These two statements seem to contradict each other.
Not at all. The CPS don't say that there was no reason to use
any force - they say that the force used was unlawful - that may be on the basis that there was no lawful reason to use any force at all but I suspect that it was on the basis that it was excessive.
And what possible reason did they have for using some force? The bloke was walking down the street not doing anything.
If that's all he was doing, probably none. But if he, or any other protestors / people around him, were resisting the police's lawful attempts to move them down the street then some use of force to "hurry" them along would be justifiable and is
frequently used. Even if there was very little resistance then some force to turn him around or to propel him along in front of the police line would be justifiable as it is simply impracticable for there to be a debate with every individual person encountered by the police line to explain everything that is going on and try and persuade them to comply with the police request to go in a particular direction - the operation would simply grind to a halt and fall apart.
Also why didn't the CPS prosecute on common assault before the 6 month time limit and then go for a more serious charge if the investigation warranted it? Surely prosecuting on common assault wouldn't mean that more serious charges couldn't be brought?

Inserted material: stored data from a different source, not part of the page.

Lemma load_all_run ls n : ∀ i s,
  allocator_wf (s_allocator s) → (i + n = length (address_pools (s_allocator s)))%nat →
  e_faults (s_env s) = [] →
  (∀ k p, (i ≤ k)%nat → address_pools (s_allocator s) !! k = Some p →
    lease_file (s_env s) (p_name p) (ls (p_name p))) →
  ∃ s', load_all_pools i n s = Ret ((), s') ∧ all_loaded s s' (u32 (s_now s)) i ls.
Proof.
  induction n as [|n IH]; intros i s Hw Hn Hnf Hf.
  - exists s. split; [done|]. exists (s_allocator s), (s_env s). split; [by destruct s|]. split; [done|].
    assert (Hnone : ∀ k p, (i ≤ k)%nat → address_pools (s_allocator s) !! k = Some p → False).
    { intros k p Hk Hp%lookup_lt_Some. lia. }
    split; [reflexivity|]. split; [|split; [done|split; [|done]]].
    + intros a. split; [by left|]. intros [?|(k & p & l & Hk & Hp & _)]; [done|]. by destruct (Hnone k p).
    + intros k p Hk Hp. by destruct (Hnone k p).
  - destruct (lookup_lt_is_Some_2 (address_pools (s_allocator s)) i) as [pool Hi]; [lia|].
    destruct (load_pool_run i pool (ls (p_name pool)) s Hw Hi (Hf i pool ltac:(lia) Hi)) as (s1 & Hrun & Hl).
    cbn [load_all_pools]. rewrite bind_gets, Hi, prog_bind_eq, Hrun. cbv beta iota.
    pose proof Hl as (al1 & e1 & -> & Hw1 & Hc1 & _ & Hf1 & Ho1).
    destruct (IH (S i) (set_allocator al1 (set_env e1 s))) as (s' & Hrun' & Hl'); try done.
    + cbn [s_allocator set_allocator]. rewrite <-(Forall2_length _ _ _ (proj2 Hc1)). lia.
    + by destruct Hf1.
    + cbn [s_allocator s_env set_allocator set_env]. intros k q Hk Hq. destruct Hc1 as [_ Hps].
      destruct (Forall2_lookup_r _ _ _ _ _ Hps Hq) as (p & Hkp & Hs). rewrite (proj1 Hs).
      apply (lease_file_kept (s_env s)); [apply (Hf k); [lia | done] | by destruct Hf1 |].
      apply Ho1. intros E%lease_path_inj. eapply (names_distinct (s_allocator s) k i); eauto. lia.
    + exists s'. split; [done|]. by eapply all_loaded_step.
Qed.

Arguably it would - there is a principle called
autrefois convict (or
autrefois acquit) which means that if you are charged with something you have previously been convicted of (or acquitted of) the case will be thrown out and, so far as I am aware, that would apply in a case where a lesser charge based on exactly the same facts (i.e. the same use of force) had happened. It would be interesting to know whether or not they actually considered what to do at the six month stage (as opposed to realising they had missed it when finally realising they had no more serious charges likely to succeed).
Lastly you aren't a medical expert of any kind whatsoever yet you seem quite comfortable in stating that the views of the second two pathologists fundamentally depended on the findings of the first pathologist. Why are you so confident in that assertion? The second and third pathologist seem certain about their judgments.
I am a senior investigating officer and I understand how to put together and interpret evidence. I have experienced dozens of post-mortems and the various issues arising in cases where there are multiple post-mortems. The statement of the CPS (to the effect that the subsequent PMs were reliant on observations made in the first one) is absolutely consistent with all my experience. You only get to open a body up once. You only get to see the contents of the abdomen once. Bodies degenerate after death (despite refrigeration) and some aspects go quite quickly and so you only get one chance to see them. In this case, where abdominal bleeding is the postulated cause of death by the second and third pathologist, the exact nature of the three litres of fluid found in the first PM in the abdomen is of crucial importance. There was no sample and all they have is Freddy Patels observation about what it was ... and apparently there is some discreancy in how he described it (i.e. whether it was blood, or just contained a bit of blood - 3l of blood would be a major issue and even Freddy would have noticed that that might be a significant factor in cause of death so I suspect that it probably
wasn't blood ... but only he knows and the subseqent findings are reliant on his observation.
Given the first pathologist could well be found to be incompetent then the CPS could have proceeded on manslaughter and ABH charges. Whether a conviction would be be made is another matter, but there must surely be enough evidence to give it a go. The CPS could, they decided not to
They could have "given it a go" ... but that is not what they have a duty to do: they have a duty to, first, decide whether there is sufficient evidence on which a conviction is
likely (i.e. something over a 50% chance) and then (and only if they decide there is sufficient evidence) to decide whether it is in the public interest to proceed (something they would not have had any problem with in this case ... but they never got beyond their first question).